TVM: GEMM GPU Optimization
Summary
This blog demonstrates optimization techniques for GEMM in GPU using TVM, including thread organization and memory hierarchy exploitation.
1. Environment
Env: Google Colab T4 GPU
We test based on this configuration:
M = 1024
N = 512
K = 2048
dtype = 'float32'
a_np = np.random.rand(M, K).astype(dtype)
w_np = np.random.rand(K, N).astype(dtype)
ref = np.matmul(a_np, w_np)
2.1 Baseline and Manual Optimizations
2.1.1 Naive Baseline
The initial implementation runs at 84.52 ms.
def make_gemm_gpu_scheduler_naive(M, K, N, verbose=True):
k, s, A, B, C = base_declaration(M, K, N)
# overall index of a thread: 𝑖=blockIdx.x×blockDim.x+threadIdx.x
block_x = te.thread_axis("blockIdx.y")
block_y = te.thread_axis("blockIdx.x")
x, y = s[C].op.axis
(k,) = s[C].op.reduce_axis
s[C].bind(y, block_y)
s[C].bind(x, block_x)
if verbose:
print("=" * 100)
print(tvm.lower(s, [A, B, C], simple_mode=True))
print("=" * 100)
return s, A, B, C
IR:
@T.prim_func
def main(A: T.Buffer((1024, 2048), "float32"), B: T.Buffer((2048, 512), "float32"), C: T.Buffer((1024, 512), "float32")):
T.func_attr({"from_legacy_te_schedule": T.bool(True), "tir.noalias": T.bool(True)})
blockIdx_y = T.launch_thread("blockIdx.y", 1024)
blockIdx_x = T.launch_thread("blockIdx.x", 512)
C_1 = T.Buffer((524288,), data=C.data)
C_1[blockIdx_y * 512 + blockIdx_x] = T.float32(0)
for k in range(2048):
A_1 = T.Buffer((2097152,), data=A.data)
B_1 = T.Buffer((1048576,), data=B.data)
# blockIdx_y * 512 + blockIdx_x: output position
# blockIdx_y * 2048 + k: A_1 position
# k * 512 + blockIdx_x: B_1 position
C_1[blockIdx_y * 512 + blockIdx_x] = C_1[blockIdx_y * 512 + blockIdx_x] + A_1[blockIdx_y * 2048 + k] * B_1[k * 512 + blockIdx_x]
Here we declare a 2D block region, each block is responsible for calculating an output.
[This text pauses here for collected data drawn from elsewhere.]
Definition clash (cfg : RoundConfig) (t : Z) (steps : num) (duel : bool) (ij : nat * nat) (c : Scene) : Scene :=
  match sc_F c !! ij.1, sc_F c !! ij.2 with
  | Some a, Some b =>
      if f_dead a || f_dead b then c else
      match collide a b with
      | None => c
      | Some (a, b) =>
          let F := <[ij.2 := b]> (<[ij.1 := a]> (sc_F c)) in
          let c := mkScene F (sc_rnd c) (sc_pairCd c) (sc_out c) in
          if bool_decide (f_side a = f_side b) then c else
          if bool_decide (wallet_of (f_id a) = wallet_of (f_id b)) then c else
          let ramp := ramp_at t steps in
          let nowMs := mul (of_Z t) (c_tickMs cfg) in
          let key := pair_key (f_id a) (f_id b) in
          if ltb (sub nowMs (default (of_Z (- 10 ^ 9)) (sc_pairCd c !! key))) (div COMBAT_hitCd ramp) then c else
          let '(a, b, hits, s) := exchange cfg t steps ramp duel a b (sc_rnd c) in
          mkScene (<[ij.2 := b]> (<[ij.1 := a]> (sc_F c))) s (<[key := nowMs]> (sc_pairCd c)) (sc_out c ++ hits)
      end
  | _, _ => c
  end.

Fixpoint pairs (A : list nat) : list (nat * nat) :=
  match A with [] => [] | i :: A => ((fun j => (i, j)) <$> A) ++ pairs A end.

Definition collisions (cfg : RoundConfig) (t : Z) (steps : num) (duel : bool) (ps : list (nat * nat)) (c : Scene) : Scene :=
  foldl (fun c ij => clash cfg t steps duel ij c) c ps.
(** C21. Whoever acts on a wallet, or reads its balance, was let in: since the
    socket last ended or the process started, this socket answered the challenge
    it had been set with a signature of that wallet's key, the wallet being
    allowed then, or showed a token, within its life, that was made for a socket
    that had.  Of tokens only this is assumed, that one carrying the server's hash
    carries the payload and the hash of a token the server sent before; that the
    server sends one only to a socket that has just signed, and in the name of the
    wallet that signed, is part of what is shown.  Every session handed out costs
    its socket a challenge of its own. *)
Theorem only_signers_act es : unforged es ->
  (forall ea e eb ws w, es = ea ++ e :: eb ->
    (exists t, Acts ws t w ∈ (step (at_ ea) e).2) \/ Reads ws w ∈ (step (at_ ea) e).2 -> exists v, w = Some v /\ vouched ea ws v)
  /\ forall ws, (count (is_session ws) (effects (boot l0) es) <= count (is_challenge ws) (effects (boot l0) es))%nat.
Proof.
  intros Hu. split; [| intros ws; pose proof (effects_sessions ws (boot l0) es) as Hc; change (pending ws (auth (boot l0))) with 0%nat in Hc; lia].
  intros ea e eb ws w -> Hf.
  assert (Hk : known ea).
  { apply serve_known. intros e1 ws' m now random e2 p0 p1 p2 ->. apply (Hu e1 ws' m now random (e2 ++ e :: eb)). by rewrite <- app_assoc. }
  assert (Hi : isAuthed ws w (auth (at_ ea)) = true).
  { destruct e as [ws' | ws' | ws' | ws' m now random | w' | l]; cbn in Hf;
      [by destruct Hf as [[? []%elem_of_nil] | []%elem_of_nil].. | | | by destruct Hf as [[? []%elem_of_nil] | []%elem_of_nil]].
    - pose proof (on_message_proven ws' m now random (at_ ea)) as Hp. rewrite Forall_forall in Hp.
      destruct Hf as [[t Hin] | Hin]; apply Hp in Hin as [-> Hin]; exact Hin.
    - destruct Hf as [[? Hin] | Hin]; apply list_elem_of_singleton in Hin; discriminate Hin. }
  destruct w as [v |]; [| unfold isAuthed in Hi; by destruct (authed _ !! _)]. exists v. split; [done |]. by apply (kn_authed _ Hk).
Qed.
Extremely slow.
2.1.2 v1: Tiling + 1D Threads
Now we splits the x-axis into blocks and tiles, binding the outer part to blocks and inner part to threads.
# opt v1: tiling + threads 1D
def make_gemm_gpu_scheduler_v1(M, K, N, verbose=True):
k, s, A, B, C = base_declaration(M, K, N)
x, y = s[C].op.axis
# split the axes
xo, xi = s[C].split(x, factor=32)
# bind the outer axes to blocks
s[C].bind(xo, te.thread_axis("blockIdx.x"))
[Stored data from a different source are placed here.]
(* ===== verification/EngineStakes.v ===== *)
(** * Stakes, settlements and refunds of the two-sided arenas

    The money a round moves in [engine/src/server.ts]: the price a round is held to
    ([pxForRound]), the message [enter] with the house's answer to it
    ([matchPlayerStake]), the crediting of a settlement ([onSettle]) and what is
    given back when the process ends ([refundOpenRounds]); the arenas of
    [engine/src/arenas.ts], the accounts, the treasury and the fee of
    [engine/src/ledger.ts] and the draw on the house's pool of
    [engine/src/bot-bank.ts].

    The ledger is a list in the order accounts were made.  What the price feed
    says and what [Math.random] gives are arguments; a stake is the number its text
    is ([money] of [VaultDesk]); a message names one of the two sides, which
    the server does not check.  Statistics
    for the dashboard, the audit of a round's flows and the coming and going of
    bots are left out.

    Laws: a round keeps its price while fewer than 33 newer rounds are priced; an
    entry takes from the player's balance exactly its stake, never more than there
    is, in the arena's coin, and pays its referrer in the coin of the side's name; a
    refund gives the gross back and leaves the fee where it went. *)
From S2P Require Import Prelude Text JsNum Json EngineGame EngineRound.

(** ** Arenas ([arenas.ts]) *)

Inductive Field : Type := Bull | Uwu | Sol.

#[global] Instance Field_eq_dec : EqDecision Field.
Proof. solve_decision. Defined.

Inductive Tok : Type := tok_ansem | tok_uwu | tok_sol.

Definition FIELD (t : Tok) : Field := match t with tok_ansem => Bull | tok_uwu => Uwu | tok_sol => Sol end.

Definition PAIRINGS (pair : units) : option (Tok * Tok) :=
  if bool_decide (pair = lit "au") then Some (tok_ansem, tok_uwu)
  else if bool_decide (pair = lit "as") then Some (tok_ansem, tok_sol)
  else if bool_decide (pair = lit "us") then Some (tok_uwu, tok_sol)
  else None.

(** [aid.split("-")[0]] *)
Fixpoint before_dash (l : units) : units := match l with c :: l => if c =? 45 then [] else c :: before_dash l | [] => [] end.

Definition arenaTokens (aid : units) : option (Tok * Tok) := PAIRINGS (before_dash aid).

Definition FEE : num := dec 2 3.
Definition CAP : num := of_Z 100.
Definition MIN_ENTRY : num := dec 1 2.

Definition tok_of (toks : Tok * Tok) (s : Side) : Tok := match s with bull => toks.1 | uwu => toks.2 end.

(** ** Accounts ([ledger.ts]) *)

Record Account : Type := mkAccount {
  ac_id : units; ac_side : Side; ac_bull : num; ac_uwu : num; ac_sol : num; ac_isBot : bool; ac_retired : bool;
  ac_dep : num; ac_ret : num; ac_games : Z; ac_wins : Z; ac_raided : num; ac_best : num;
  ac_refBy : option units; ac_refEarned : num;
}.

Definition field (f : Field) (a : Account) : num := match f with Bull => ac_bull a | Uwu => ac_uwu a | Sol => ac_sol a end.

Definition with_field (f : Field) (x : num) (a : Account) : Account :=
  mkAccount (ac_id a) (ac_side a) (match f with Bull => x | _ => ac_bull a end) (match f with Uwu => x | _ => ac_uwu a end)
    (match f with Sol => x | _ => ac_sol a end) (ac_isBot a) (ac_retired a) (ac_dep a) (ac_ret a) (ac_games a) (ac_wins a)
    (ac_raided a) (ac_best a) (ac_refBy a) (ac_refEarned a).

Definition plus (f : Field) (x : num) (a : Account) : Account := with_field f (add (field f a) x) a.
Definition minus (f : Field) (x : num) (a : Account) : Account := with_field f (sub (field f a) x) a.

Definition fresh (id : units) (s : Side) (isBot : bool) : Account :=
  mkAccount id s (of_Z 0) (of_Z 0) (of_Z 0) isBot false (of_Z 0) (of_Z 0) 0 0 (of_Z 0) (of_Z 0) None (of_Z 0).

Definition Ledger : Type := list Account.

Fixpoint find_acct (id : units) (l : Ledger) : option Account :=
  match l with [] => None | a :: l => if bool_decide (ac_id a = id) then Some a else find_acct id l end.

(** A change to the account of an identity, where there is one. *)
Fixpoint upd (id : units) (g : Account -> Account) (l : Ledger) : Ledger :=
  match l with [] => [] | a :: l => if bool_decide (ac_id a = id) then g a :: l else a :: upd id g l end.

(** [acct]: get or make. *)
Definition acct (id : units) (s : Side) (l : Ledger) : Account * Ledger :=
  match find_acct id l with Some a => (a, l) | None => (fresh id s false, l ++ [fresh id s false]) end.

Definition TREASURY_ID : units := lit "__versus_treasury__".

Definition treasuryAcct (l : Ledger) : Ledger :=
  match find_acct TREASURY_ID l with Some _ => l | None => l ++ [fresh TREASURY_ID bull true] end.

Definition bankFee (f : Field) (tokens : num) (l : Ledger) : Ledger :=
  if negb (ltb (of_Z 0) tokens) then l else upd TREASURY_ID (plus f tokens) (treasuryAcct l).

(** ** The house's pool ([bot-bank.ts]) *)

Definition pool_field (f : Field) (l : Ledger) (id : units) : num := match find_acct id l with Some a => field f a | None => of_Z 0 end.

Definition poolBalance (poolIds : list units) (f : Field) (l : Ledger) : num :=
  foldl (fun n id => add n (pool_field f l id)) (of_Z 0) (filter (fun id => is_Some (find_acct id l)) poolIds).

(** The loop over the pool's accounts: what is left to find, and the ledger. *)
Fixpoint draw_from (ids : list units) (f : Field) (rest : num) (l : Ledger) : num * Ledger :=
  match ids with
  | [] => (rest, l)
  | id :: ids =>
      match find_acct id l with
      | None => draw_from ids f rest l
      | Some a =>
          if leb rest (of_Z 0) then (rest, l) else
          let take := min (field f a) rest in
          if leb take (of_Z 0) then draw_from ids f rest l
          else draw_from ids f (sub rest take) (upd id (minus f take) l)
      end
  end.

Definition drawBank (poolIds : list units) (f : Field) (want spread : num) (l : Ledger) : num * Ledger :=
  if negb (ltb (of_Z 0) want) then (of_Z 0, l) else
  let share := div (poolBalance poolIds f l) (max (of_Z 1) spread) in
  let target := min want share in
  if negb (ltb (of_Z 0) target) then (of_Z 0, l) else
  let '(rest, l) := draw_from poolIds f target l in (sub target rest, l).

(** ** The process *)

(** What the feed says of a coin: no price, or one. *)
Definition Feed : Type := Field -> option num.

Definition Prices : Type := Field -> num.

Definition set_price (f : Field) (x : num) (p : Prices) : Prices := fun g => if bool_decide (g = f) then x else p g.

Record Book : Type := mkBook {
  ledger : Ledger;
  runners : list (units * RoundRunner);
  lastGoodPx : Prices;
  roundPx : list (units * Prices);
  matchedBook : list (units * (num * num));
  botScanOffset : Z;
}.

Definition with_ledger (l : Ledger) (b : Book) : Book :=
  mkBook l (runners b) (lastGoodPx b) (roundPx b) (matchedBook b) (botScanOffset b).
s[C].bind(y, te.thread_axis("blockIdx.y"))
# bind the inner axes to threads
s[C].bind(xi, te.thread_axis("threadIdx.x"))
if verbose:
print("=" * 100)
print(tvm.lower(s, [A, B, C], simple_mode=True))
print("=" * 100)
return s, A, B, C
IR:
@T.prim_func
def main(A: T.Buffer((1024, 2048), "float32"), B: T.Buffer((2048, 512), "float32"), C: T.Buffer((1024, 512), "float32")):
T.func_attr({"from_legacy_te_schedule": T.bool(True), "tir.noalias": T.bool(True)})
blockIdx_x = T.launch_thread("blockIdx.x", 32)
threadIdx_x = T.launch_thread("threadIdx.x", 32)
blockIdx_y = T.launch_thread("blockIdx.y", 512)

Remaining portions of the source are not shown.